§ Problem requirements: Would you please output only the lines from the one containing "#[export] Instance eta_task" through the end of the entries below, exactly as written?

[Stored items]

Lemma kmalloc_contract_witness :
  wp (kmalloc 100) (fun p s' => exists bs', heap_inv bs' s' /\
    payload_same (live [Blk HS 4080 false]) (heap_mem heap_boot) (heap_mem s') /\
    ((p = 0 /\ live bs' = live [Blk HS 4080 false] /\
      first_fit (align_up 100 HEAP_ALIGNMENT) [Blk HS 4080 false] = None) \/
     exists l r c, live [Blk HS 4080 false] = l ++ r /\ live bs' = l ++ c :: r /\ p = b_addr c + 16 /\
       100 <= b_size c /\ p mod 8 = 0 /\ HS <= p /\ p + 100 <= HE /\
       forall d, d ∈ live [Blk HS 4080 false] -> b_end d <= b_addr c \/ b_end c <= b_addr d)) heap_boot.
Proof. apply (kmalloc_contract [Blk HS 4080 false] heap_boot 100 heap_boot_inv); cbn; lia. Defined.

Lemma kmalloc_first_fit_witness : wp (kmalloc 100) (fun p s' => p = HS + 16) heap_boot.
Proof.
  apply (kmalloc_first_fit [Blk HS 4080 false] heap_boot 100 0%nat (Blk HS 4080 false) heap_boot_inv);
    [lia|vm_compute; reflexivity].
Defined.

Lemma heap_used_inv :
  heap_inv [Blk HS 104 true; Blk (HS + 120) 3960 false] heap_used.
Proof.
  destruct (kmalloc_ok [Blk HS 4080 false] heap_boot 100 heap_boot_inv ltac:(lia) ltac:(cbn; lia))
    as (p & s' & Erun & bs' & Hinv' & _).
  unfold heap_used, final. rewrite Erun.
  enough (bs' = [Blk HS 104 true; Blk (HS + 120) 3960 false]) as <- by exact Hinv'.
  assert ((fun r : Z * heap_state vmm_state => (heap_head (snd r),
    (load32 (heap_mem (snd r)) HS, load32 (heap_mem (snd r)) (HS + 4), load8 (heap_mem (snd r)) (HS + 8),
     load32 (heap_mem (snd r)) (HS + 12)),
    (load32 (heap_mem (snd r)) (HS + 120), load32 (heap_mem (snd r)) (HS + 124),
     load8 (heap_mem (snd r)) (HS + 128), load32 (heap_mem (snd r)) (HS + 132))))
     <$> kmalloc 100 heap_boot =
    Some (HS, (HEAP_BLOCK_MAGIC, 104, 1, HS + 120), (HEAP_BLOCK_MAGIC, 3960, 0, 0))) as Eh
    by (vm_compute; reflexivity).
  rewrite Erun in Eh. cbn [fmap option_fmap option_map snd] in Eh.
  injection Eh as E0 E1 E2 E3 E4 E5 E6 E7 E8. clear Erun.
  eapply seg_unique; [| |apply Hinv'|].
  - intros b Hb. by eapply heap_ok_addr; [apply Hinv'|].
  - intros b Hb. apply elem_of_cons in Hb as [->|Hb]; [done|].
    apply list_elem_of_singleton in Hb as ->. done.
  - rewrite E0. cbn [seg b_addr]. unfold header. cbn [b_addr b_size b_used].
    replace (HS + 120 + 4) with (HS + 124) by done. replace (HS + 120 + 8) with (HS + 128) by done.
    replace (HS + 120 + 12) with (HS + 132) by done.
    rewrite E1, E2, E3, E4, E5, E6, E7, E8. split_and!; reflexivity.
Qed.

Lemma kfree_contract_witness :
  wp (kfree (HS + 16)) (fun _ s' => exists bs' l r, heap_inv bs' s' /\
    live [Blk HS 104 true; Blk (HS + 120) 3960 false] = l ++ Blk HS 104 true :: r /\ live bs' = l ++ r /\
    payload_same (live bs') (heap_mem heap_used) (heap_mem s')) heap_used.
Proof.
  apply (kfree_contract [Blk HS 104 true; Blk (HS + 120) 3960 false] heap_used (Blk HS 104 true)
    heap_used_inv); [by left|reflexivity].
Defined.

Lemma kfree_rejects_witness :
  wp (kfree (HS + 20)) (fun _ s' => heap_inv [Blk HS 104 true; Blk (HS + 120) 3960 false] s' /\
    (double_free_count (heap_stats s') = incr (double_free_count (heap_stats heap_used)) \/
     invalid_free_count (heap_stats s') = incr (invalid_free_count (heap_stats heap_used)))) heap_used.
Proof.
  apply (kfree_rejects [Blk HS 104 true; Blk (HS + 120) 3960 false] heap_used (HS + 20) heap_used_inv);
    [unfold is_u32, HS; lia|unfold HS; lia|].
  intros b Hb. apply elem_of_cons in Hb as [->|Hb]; [cbn; unfold HS; lia|].
  apply list_elem_of_singleton in Hb as ->. cbn. unfold HS. lia.
Defined.

Lemma kmalloc_kfree_roundtrip_witness :
  exists p s1, kmalloc 100 heap_boot = Some (p, s1) /\
  wp (kfree p) (fun _ s2 => exists bs2, heap_inv bs2 s2 /\ live bs2 = live [Blk HS 4080 false] /\
    payload_same (live [Blk HS 4080 false]) (heap_mem heap_boot) (heap_mem s2)) s1.
Proof.
  destruct (run_some (kmalloc 100) heap_boot (HS + 16)) as [s1 E1]; [vm_compute; reflexivity|].
  exists (HS + 16), s1. split; [exact E1|].
  apply (kmalloc_kfree_roundtrip [Blk HS 4080 false] heap_boot 100 (HS + 16) s1 heap_boot_inv);
    [lia|cbn; lia|exact E1].
Defined.

Lemma heap_client_safety_witness :
  wp (heap_validate_pointer (HS + 16)) (fun ok _ => ok = true)
     (heap_used <| heap_mem ::= store8 (HS + 50) 7 |>) /\
  wp heap_audit (fun issues _ => issues = 0) (heap_used <| heap_mem ::= store8 (HS + 50) 7 |>).
Proof.
  apply (heap_client_safety [Blk HS 104 true; Blk (HS + 120) 3960 false] heap_used (Blk HS 104 true)
    (HS + 50) 7 heap_used_inv); [by left|unfold b_end; cbn; lia|cbn; lia].
Defined.

Lemma heap_audit_clean_witness :
  wp heap_audit (fun issues s' => issues = 0 /\
    heap_inv [Blk HS 104 true; Blk (HS + 120) 3960 false] s' /\
    blocks_seen (heap_audit_info s') = 2 /\
    calculated_used_bytes (heap_audit_info s') + calculated_free_bytes (heap_audit_info s') +
      16 * 2 = total_bytes (heap_stats s')) heap_used.
Proof.
  apply (heap_audit_clean [Blk HS 104 true; Blk (HS + 120) 3960 false] heap_used heap_used_inv).
  cbn. lia.
Defined.

Lemma heap_initialize_contract_witness :
  wp heap_initialize (fun _ s' =>
    if heap_initialized (heap_stats s') then heap_inv [Blk HS 4080 false] s'
    else heap_ok [] s' /\ next_virtual_page (heap_stats s') = HS) heap_zero.
Proof. apply (heap_initialize_contract heap_zero). exact vmm_sample_ready. Defined.

(** A request above 2^32 - 8 rounds up to zero (heap.c:488). [kmalloc] then
    succeeds, returning a block of no bytes, and the zero-sized header makes every
    later request fail and the audit report the heap as damaged. *)
Theorem kmalloc_huge_request :
  fst <$> kmalloc 0xFFFFFFFF heap_boot = Some (HS + 16) /\
  fst <$> kmalloc 16 (final (kmalloc 0xFFFFFFFF) heap_boot) = Some 0 /\
  fst <$> heap_audit (final (kmalloc 0xFFFFFFFF) heap_boot) = Some 1.
Proof. vm_compute. auto. Qed.

(** A request just below 2^32 makes the page count of [heap_grow] wrap to
    one page (heap.c:313): each activation of [kmalloc] grows the heap by one page
    and calls itself (heap.c:519), until the machine has no frame left. On this
    machine 171 frames are left, and 172 activations are open at once. *)
Theorem kmalloc_wrapped_growth :
  kmalloc 0xFFFFFFE8 heap_boot = None /\
  kmalloc_nested 171 0xFFFFFFE8 heap_boot = None /\
  (fun '(p, s) => (p, fst <$> pmm_alloc_page (vmm_pmm (heap_env s)))) <$>
    kmalloc_nested 172 0xFFFFFFE8 heap_boot = Some (0, Some 0) /\
  fst <$> pmm_alloc_page (vmm_pmm (heap_env heap_boot)) = Some 0x155000.
Proof. vm_compute. auto. Qed.
(* ===== verification/KernelHeap.v ===== *)
(** * The interface between the kernel heap and its clients

    [KernelHeap] lists the calls of memory/heap.c that other parts of the kernel
    make, [KernelHeapLaws] what they may rely on. The clients are verified against
    the laws alone; [HeapClient] discharges them with the heap's theorems. *)
From S2P Require Import Prelude.

Class KernelHeap (H : Type) := {
  heap_kmalloc : Z -> M H Z;           (* kmalloc *)
  heap_kfree : Z -> M H unit;          (* kfree *)
  heap_validate : Z -> M H bool        (* heap_validate_pointer *)
}.

(** [kh_live h L]: the heap is well formed and its live payload addresses are
    exactly [L]. [kh_room] is the number of live blocks up to which validation is
    guaranteed to find every one of them. *)
Class KernelHeapLaws (H : Type) `{KernelHeap H} := {
  kh_live : H -> gset Z -> Prop;
  kh_room : nat;
  kh_malloc_ok h L n : kh_live h L -> (size L < kh_room)%nat -> 0 < n <= 0xFFFFEFF0 ->
    wp (heap_kmalloc n) (fun p h' =>
      (p = 0 /\ kh_live h' L) \/
      (0 < p /\ p + n < 4294967296 /\ (p ∉ L) /\ kh_live h' ({[p]} ∪ L))) h;
  kh_free_ok h L p : kh_live h L -> (size L <= kh_room)%nat -> p ∈ L ->
    wp (heap_kfree p) (fun _ h' => kh_live h' (L ∖ {[p]})) h;
  kh_validate_ok h L p : kh_live h L -> (size L <= kh_room)%nat -> p ∈ L ->
    heap_validate p h = Some (true, h)
}.
(* ===== verification/Scheduler.v ===== *)
(** * Task scheduler (core/scheduler.h, core/scheduler.c, arch/i386/irq.asm)

    A table of 16 tasks, a ready queue rebuilt at every selection, kernel stacks
    taken from the heap, and a nestable lock that disables interrupts. Three
    things are parameters: the heap (class [KernelHeap]), the bodies of the tasks
    ([call_entry], one routine per entry address) and the registers the processor
    holds at a context switch ([cpu_registers]). A failed [kernel_assert_message]
    ends in [kernel_panic] and is [mhalt]. *)
From S2P Require Import Prelude KString KernelHeap.

Definition SCHEDULER_MAX_TASKS := 16.
Definition SCHEDULER_TASK_NAME_MAX := 32.
Definition SCHEDULER_KERNEL_STACK_SIZE := 4096.
Definition SCHEDULER_NO_TASK_SELECTED := 0xFFFFFFFF.

(** An enumeration value outside the declared ones is possible in C; the audit
    tests for it. *)
Inductive scheduler_task_state_t :=
| SCHEDULER_TASK_UNUSED | SCHEDULER_TASK_ACTIVE | SCHEDULER_TASK_RUNNING
| SCHEDULER_TASK_DISABLED | SCHEDULER_TASK_COMPLETED | SCHEDULER_TASK_SLEEPING
| SCHEDULER_TASK_INVALID (value : Z).

#[export] Instance task_state_eq_dec : EqDecision scheduler_task_state_t.
Proof. solve_decision. Defined.

Inductive scheduler_task_mode_t := SCHEDULER_TASK_RECURRING | SCHEDULER_TASK_ONESHOT.

#[export] Instance task_mode_eq_dec : EqDecision scheduler_task_mode_t.
Proof. solve_decision. Defined.

Definition state_is (a b : scheduler_task_state_t) : bool := bool_decide (a = b).
Definition mode_is (a b : scheduler_task_mode_t) : bool := bool_decide (a = b).

Record scheduler_context_t := {
  ctx_eip : Z; ctx_esp : Z; ctx_ebp : Z; ctx_eflags : Z;
  ctx_eax : Z; ctx_ebx : Z; ctx_ecx : Z; ctx_edx : Z; ctx_esi : Z; ctx_edi : Z
}.

#[export] Instance eta_context : Settable scheduler_context_t := fun c =>
  Build_scheduler_context_t (ctx_eip c) (ctx_esp c) (ctx_ebp c) (ctx_eflags c) (ctx_eax c)
    (ctx_ebx c) (ctx_ecx c) (ctx_edx c) (ctx_esi c) (ctx_edi c).

Record scheduler_task_t := {
  used : bool;
  id : Z;
  name : list Z;
  state : scheduler_task_state_t;
  mode : scheduler_task_mode_t;
  interval_ticks : Z;
  last_run_tick : Z;
  run_count : Z;
  wake_tick : Z;
  sleep_count : Z;
  kernel_stack_base : Z;
  kernel_stack_size : Z;
  kernel_stack_top : Z;
  context : scheduler_context_t;
  entry : Z
}.

#[export] Instance eta_task : Settable scheduler_task_t := fun t =>
  Build_scheduler_task_t (used t) (id t) (name t) (state t) (mode t) (interval_ticks t)
    (last_run_tick t) (run_count t) (wake_tick t) (sleep_count t) (kernel_stack_base t)
    (kernel_stack_size t) (kernel_stack_top t) (context t) (entry t).

(** A [scheduler_task_t*]: null, a slot of the table, or anything else. *)
Inductive task_ptr := TaskNull | TaskSlot (i : nat) | TaskWild (address : Z).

§ Task response:
#[export] Instance eta_task : Settable scheduler_task_t := fun t =>
  Build_scheduler_task_t (used t) (id t) (name t) (state t) (mode t) (interval_ticks t)
    (last_run_tick t) (run_count t) (wake_tick t) (sleep_count t) (kernel_stack_base t)
    (kernel_stack_size t) (kernel_stack_top t) (context t) (entry t).

(** A [scheduler_task_t*]: null, a slot of the table, or anything else. *)
Inductive task_ptr := TaskNull | TaskSlot (i : nat) | TaskWild (address : Z).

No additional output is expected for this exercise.